Minneapolis, United States

Rotating Magnetocaloric Effect in Low Dimensional Molecular Compounds

Low dimensional molecular magnets are considered to be one of the best materials for cryogenic magnetocaloric effect (MCE) 1,2. The magnitudes of magnetic entropy change for the most efficient molecular materials are comparable to that of the famous gadolinium gallium garnet (Gd3Ga5O12). Although much research effort is focused on searching high efficient compounds for conventional MCE, a new type of magnetocaloric effect, namely rotating magnetocaloric effect (RMCE), has been introduced.
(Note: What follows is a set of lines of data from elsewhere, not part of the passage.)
(* ===== verification/Storage.v ===== *)
(** * Storage: atomic replacement of managed files
    ([cdenv-cli/src/storage.rs], [cdenv-cli/src/paths.rs])

    A directory is a map from file names to entries; the bytes of a file are of an arbitrary
    type.  What the operating system does during one call is a script ([OsScript]): which of the
    durability steps fail, the random names, whether the inspection of the ancestors succeeds and
    whether the removal of the temporary file fails. *)

From S2P Require Import Prelude Text Identity.

(** ** Directory entries *)

(** [fs::FileType] *)
Inductive FileKind : Type := Kind_File | Kind_Directory | Kind_Socket | Kind_Symlink | Kind_Other.

Record Entry (C : Type) : Type := mkEntry {
  e_kind : FileKind;
  e_uid : N;
  e_mode : N;
  e_content : C;
}.
Arguments mkEntry {C} _ _ _ _.
Arguments e_kind {C} _.
Arguments e_uid {C} _.
Arguments e_mode {C} _.
Arguments e_content {C} _.

#[export] Instance FileKind_eq_dec : EqDecision FileKind.
Proof. solve_decision. Defined.

(** @src cdenv-cli/src/paths.rs:468-475 ManagedPathKind *)
Inductive ManagedPathKind : Type := Managed_Directory | Managed_File | Managed_Socket.

(** @src cdenv-cli/src/paths.rs:479-484 ManagedPathState *)
Inductive ManagedPathState : Type := Path_Missing | Path_Valid.

(** The path is that of the call. @src cdenv-cli/src/paths.rs:489-523 ManagedPathError *)
Inductive ManagedPathError : Type :=
| Managed_Inspect
| Managed_Symlink
| Managed_WrongKind (expected : ManagedPathKind)
| Managed_OwnershipMismatch (expected actual : N).

(** @src cdenv-cli/src/paths.rs:588-606 inspect_owner *)
Definition inspect_owner (actual : N) (expected_owner : option N) : result ManagedPathError unit :=
  match expected_owner with
  | Some expected =>
      fail_if negb (actual =? expected) with Managed_OwnershipMismatch expected actual in Ok tt
  | None => Ok tt
  end.

(** [fs::symlink_metadata] gives the entry, an error other than absence, or nothing.
    @src cdenv-cli/src/paths.rs:535-573 inspect_managed_path *)
Definition inspect_managed_path {C} (metadata : result unit (option (Entry C)))
    (expected_kind : ManagedPathKind) (expected_owner : option N) :
    result ManagedPathError ManagedPathState :=
  match metadata with
  | Err _ => Err Managed_Inspect
  | Ok None => Ok Path_Missing
  | Ok (Some entry) =>
      fail_if bool_decide (e_kind entry = Kind_Symlink) with Managed_Symlink in
      let kind_matches :=
        match expected_kind with
        | Managed_Directory => bool_decide (e_kind entry = Kind_Directory)
        | Managed_File => bool_decide (e_kind entry = Kind_File)
        | Managed_Socket => bool_decide (e_kind entry = Kind_Socket)
        end in
      fail_if negb kind_matches with Managed_WrongKind expected_kind in
      let? _ := inspect_owner (e_uid entry) expected_owner in
      Ok Path_Valid
  end.

(** ** Modes, stages, errors *)

(** @src cdenv-cli/src/storage.rs:14-21 ManagedMode *)
Inductive ManagedMode : Type := PrivateDirectory | PrivateFile | PublicFile.

(** @src cdenv-cli/src/storage.rs:26-32 ManagedMode::unix_bits *)
Definition unix_bits (mode : ManagedMode) : N :=
  match mode with
  | PrivateDirectory => 448
  | PrivateFile => 384
  | PublicFile => 420
  end.

(** @src cdenv-cli/src/storage.rs:37-52 AtomicWriteStage *)
Inductive AtomicWriteStage : Type :=
| CreateTemporary | SetPermissions | Write | Flush | SyncFile | Rename | SyncParent.

#[export] Instance AtomicWriteStage_eq_dec : EqDecision AtomicWriteStage.
Proof. solve_decision. Defined.

(** @src cdenv-cli/src/storage.rs:71-114 StorageError *)
Inductive StorageError : Type :=
| Storage_ManagedPath (error : ManagedPathError)
| Storage_InvalidDestination
| Storage_ParentSymlink
| Storage_ParentNotDirectory
| Storage_Random
| Storage_TemporaryNameExhausted
| Storage_Io (stage : AtomicWriteStage).

(** ** The operating system during one call *)

(** One attempt to create a temporary file: no randomness, or sixteen random bytes and an
    [open] that succeeds when the name is free, or fails for another reason. *)
Inductive Attempt : Type :=
| Attempt_NoRandom
| Attempt_Open (random : list N) (denied : bool).

Record OsScript (C : Type) : Type := mkOsScript {
  os_ancestors : result StorageError unit;
  os_parent : result unit (option (Entry C));
  os_target_unreadable : bool;
  os_attempts : list Attempt;
  os_fails : AtomicWriteStage -> bool;
  os_partial : C;
  os_remove_fails : bool;
}.
Arguments mkOsScript {C} _ _ _ _ _ _ _.
Arguments os_ancestors {C} _.
Arguments os_parent {C} _.
Arguments os_target_unreadable {C} _.
Arguments os_attempts {C} _.
Arguments os_fails {C} _ _.
Arguments os_partial {C} _.
Arguments os_remove_fails {C} _.

Section storage.
Context {C : Type} (user umask : N) (empty_content : C).

Abbreviation Directory := (gmap (list N) (Entry C)) (only parsing).

(** @src cdenv-cli/src/storage.rs:288-292 create_unique_temporary *)
Definition temporary_name (filename : str) (random : list N) : str :=
  $"." ++ filename ++ $".cdenv-tmp-" ++ hex_encode random.

Definition MAX_ATTEMPTS : nat := 128.

(** The bounded loop: an existing name is tried again with other random bytes.
    @src cdenv-cli/src/storage.rs:269-312 create_unique_temporary *)
Fixpoint create_unique_temporary (attempts_left : nat) (dir : Directory) (filename : str)
    (mode : ManagedMode) (attempts : list Attempt) : result StorageError (str * Directory) :=
  match attempts_left, attempts with
  | O, _ => Err Storage_TemporaryNameExhausted
  | S _, [] | S _, Attempt_NoRandom :: _ => Err Storage_Random
  | S remaining, Attempt_Open random denied :: rest =>
      let candidate := temporary_name filename random in
      match dir !! candidate with
      | Some _ => create_unique_temporary remaining dir filename mode rest
      | None =>
          fail_if denied with Storage_Io CreateTemporary in
          Ok (candidate, <[candidate :=
            mkEntry Kind_File user (N.ldiff (unix_bits mode) umask) empty_content]> dir)
      end
  end.

(** The drop of the temporary file on an exit before the rename.
    @src cdenv-cli/src/storage.rs:337-341 TemporaryFile::drop *)
Definition drop_temporary (os : OsScript C) (temporary : str) (dir : Directory) : Directory :=
  if os_remove_fails os then dir else delete temporary dir.

(** The steps after the temporary file is created.
    @src cdenv-cli/src/storage.rs:222-250 atomic_write_with_hook *)
Definition write_and_rename (os : OsScript C) (dir : Directory) (temporary filename : str)
    (content : C) (mode : ManagedMode) : Directory * result StorageError unit :=
  let fail dir stage := (drop_temporary os temporary dir, Err (Storage_Io stage)) in
  if os_fails os SetPermissions then fail dir SetPermissions else
  let dir := <[temporary := mkEntry Kind_File user (unix_bits mode) empty_content]> dir in
  if os_fails os Write
  then fail (<[temporary := mkEntry Kind_File user (unix_bits mode) (os_partial os)]> dir) Write else
  let complete := mkEntry Kind_File user (unix_bits mode) content in
  let dir := <[temporary := complete]> dir in
  if os_fails os Flush then fail dir Flush else
  if os_fails os SyncFile then fail dir SyncFile else
  if os_fails os Rename then fail dir Rename else
  let dir := <[filename := complete]> (delete temporary dir) in
  if os_fails os SyncParent then (dir, Err (Storage_Io SyncParent)) else (dir, Ok tt).

(** An empty file name stands for a path without one.
    @src cdenv-cli/src/storage.rs:193-250 atomic_write_with_hook *)
Definition atomic_write (os : OsScript C) (dir : Directory) (filename : str) (content : C)
    (mode : ManagedMode) : Directory * result StorageError unit :=
  let stop e := (dir, Err e) in
  if bool_decide (filename = []) then stop Storage_InvalidDestination else
  match os_ancestors os with
  | Err e => stop e
  | Ok _ =>
  match inspect_managed_path (os_parent os) Managed_Directory (Some user) with
  | Err e => stop (Storage_ManagedPath e)
  | Ok _ =>
  match inspect_managed_path (if os_target_unreadable os then Err tt else Ok (dir !! filename))
          Managed_File (Some user) with
  | Err e => stop (Storage_ManagedPath e)
  | Ok _ =>
  match create_unique_temporary MAX_ATTEMPTS dir filename mode (os_attempts os) with
  | Err e => stop e
  | Ok (temporary, dir) => write_and_rename os dir temporary filename content mode
  end end end end.

(** ** Atomicity *)

Lemma temporary_name_longer filename random : temporary_name filename random <> filename.
Proof.
  intros H. apply (f_equal length) in H. unfold temporary_name in H.
  rewrite !length_app in H. cbn in H. lia.
Qed.

Lemma create_unique_temporary_Ok n dir filename mode attempts temporary dir' :
  create_unique_temporary n dir filename mode attempts = Ok (temporary, dir') ->
  dir !! temporary = None /\ temporary <> filename /\
  (exists random, temporary = temporary_name filename random) /\
  exists e, dir' = <[temporary := e]> dir.
Proof.
  revert attempts. induction n as [|n IH]; intros attempts H; [done|].
  destruct attempts as [|[|random denied] rest]; [done..|]. cbn [create_unique_temporary] in H.
  destruct (dir !! temporary_name filename random) eqn:Hd; [by eapply IH|].
  destruct denied; [done|]. injection H as <- <-.
  split_and!; [done|apply temporary_name_longer|by eexists|by eexists].
Qed.

(** The file as a successful replacement leaves it. *)
Definition replaced (mode : ManagedMode) (content : C) : Entry C :=
  mkEntry Kind_File user (unix_bits mode) content.

(** What one call may do to the directory.  [leftover] is a temporary file whose removal
    failed. *)
Definition atomic_effect (os : OsScript C) (filename : str) (content : C) (mode : ManagedMode)
    (dir dir' : Directory) (r : result StorageError unit) : Prop :=
  match r with
  | Ok _ => dir' = <[filename := replaced mode content]> dir
  | Err e =>
      dir' = dir \/
      (e = Storage_Io SyncParent /\ dir' = <[filename := replaced mode content]> dir) \/
      (e <> Storage_Io SyncParent /\ os_remove_fails os = true /\ exists random leftover,
         dir !! temporary_name filename random = None /\
         dir' = <[temporary_name filename random := leftover]> dir)
  end.

Lemma drop_temporary_effect os temporary e dir :
  dir !! temporary = None ->
  drop_temporary os temporary (<[temporary := e]> dir) =
    if os_remove_fails os then <[temporary := e]> dir else dir.
Proof.
  intros H. unfold drop_temporary. destruct (os_remove_fails os); [done|]. by apply delete_insert_id.
Qed.

Lemma write_and_rename_effect os dir random filename e0 content mode dir' r :
  dir !! temporary_name filename random = None ->
  write_and_rename os (<[temporary_name filename random := e0]> dir)
    (temporary_name filename random) filename content mode = (dir', r) ->
  atomic_effect os filename content mode dir dir' r.
Proof.
  intros Hfree H. unfold write_and_rename in H. rewrite !insert_insert_eq in H.
  assert (Hleft : forall e stage, stage <> SyncParent -> (drop_temporary os (temporary_name filename random)
      (<[temporary_name filename random := e]> dir), Err (Storage_Io stage)) = (dir', r) ->
      atomic_effect os filename content mode dir dir' r).
  { intros e stage Hs Heq. rewrite drop_temporary_effect in Heq by done.
    destruct (os_remove_fails os) eqn:Hr; injection Heq as <- <-; cbn; [|by left].
    right. right. split_and!; [congruence|done|]. by exists random, e. }
  destruct (os_fails os SetPermissions); [by eapply Hleft in H|].
  destruct (os_fails os Write); [by eapply Hleft in H|].
  destruct (os_fails os Flush); [by eapply Hleft in H|].
  destruct (os_fails os SyncFile); [by eapply Hleft in H|].
  destruct (os_fails os Rename); [by eapply Hleft in H|].
  rewrite delete_insert_id in H by done.
  destruct (os_fails os SyncParent); injection H as <- <-; cbn; auto.
Qed.

Lemma atomic_write_effect os dir filename content mode dir' r :
  atomic_write os dir filename content mode = (dir', r) ->
  atomic_effect os filename content mode dir dir' r.
Proof.
  intros H. unfold atomic_write in H. case_bool_decide; [injection H as <- <-; by left|].
  destruct (os_ancestors os); [|injection H as <- <-; by left].
  destruct (inspect_managed_path (os_parent os) _ _); [|injection H as <- <-; by left].
  destruct (inspect_managed_path (if os_target_unreadable os then _ else _) _ _); [|injection H as <- <-; by left].
  destruct (create_unique_temporary _ _ _ _ _) as [[temporary d]|] eqn:Hc;
    [|injection H as <- <-; by left].
  apply create_unique_temporary_Ok in Hc as (Hf & _ & [random ->] & e & ->).
  by eapply write_and_rename_effect.
Qed.

(** C12: replacing a managed file is atomic, whatever step fails: afterwards the destination is
    as before, or it is a regular file of the calling user with the requested mode and the
    complete content; it is the latter when the call succeeds, and when only the final
    synchronisation of the directory failed.  No other file changes: a temporary file is left
    behind only when its removal failed too. *)
Theorem atomic_write_is_atomic os dir filename content mode :
  let '(dir', r) := atomic_write os dir filename content mode in
  (dir' !! filename = dir !! filename \/
   dir' !! filename = Some (mkEntry Kind_File user (unix_bits mode) content)) /\
  (r = Ok tt \/ r = Err (Storage_Io SyncParent) /\ dir' <> dir ->
   dir' !! filename = Some (mkEntry Kind_File user (unix_bits mode) content)) /\
  (forall other, other <> filename -> dir' !! other <> dir !! other ->
   os_remove_fails os = true /\ (exists random, other = temporary_name filename random) /\
   dir !! other = None /\ is_ok r = false /\ dir' !! filename = dir !! filename).
Proof.
  destruct (atomic_write os dir filename content mode) as [dir' r] eqn:H.
  apply atomic_write_effect in H.
  destruct r as [[]|e]; cbn in H; [subst|destruct H as [->|[[-> ->]|(He & Hr & random & leftover & Hfree & ->)]]].
  - rewrite lookup_insert_eq. split_and!; [by right|done|]. intros other Hne.
    by rewrite lookup_insert_ne.
  - split_and!; [by left| |done]. by intros [|[_ ?]].
  - rewrite lookup_insert_eq. split_and!; [by right|done|]. intros other Hne.
    by rewrite lookup_insert_ne.
  - assert (Hne := temporary_name_longer filename random). rewrite lookup_insert_ne by done.
    split_and!; [by left| |].
    + intros [?|[[= ->] _]]; done.
    + intros other Hof Hoc. destruct (decide (other = temporary_name filename random)) as [->|Hot].
      * split_and!; [done|by exists random|done|done|done].
      * by rewrite lookup_insert_ne in Hoc by done.
Qed.
End storage.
In RMCE, the applied magnetic field is constant and the aligned material (often in single crystal form) with significant magnetic anisotropy is being rotated. Cooling with rotation has several advantages compared to the conventional MCE cooling setups: high efficiency (high frequency cooling cycles), simple construction and low power consumption ( possibility of using permanent magnets). In our research we have investigated the RMCE in 2D compounds (based on MnII-NbIV 3 and CuII-WV 4 ions) and clusters (based on TbIII and DyIII 5). We have noticed that the inverse magnetocaloric effect can be used to enhance RMCE (in our case up to 51 % for the 2D compounds). In the case of the Tb cluster, with large uniaxial anisotropy, the magnetic entropy change for conventional and rotating MCE is comparable, showing significant values (ΔSmax ≈ 4 J K-1 kg-1) at 2.0 K in low field (μ0H ≈ 1.2 T), which can be achieved with permanent magnets.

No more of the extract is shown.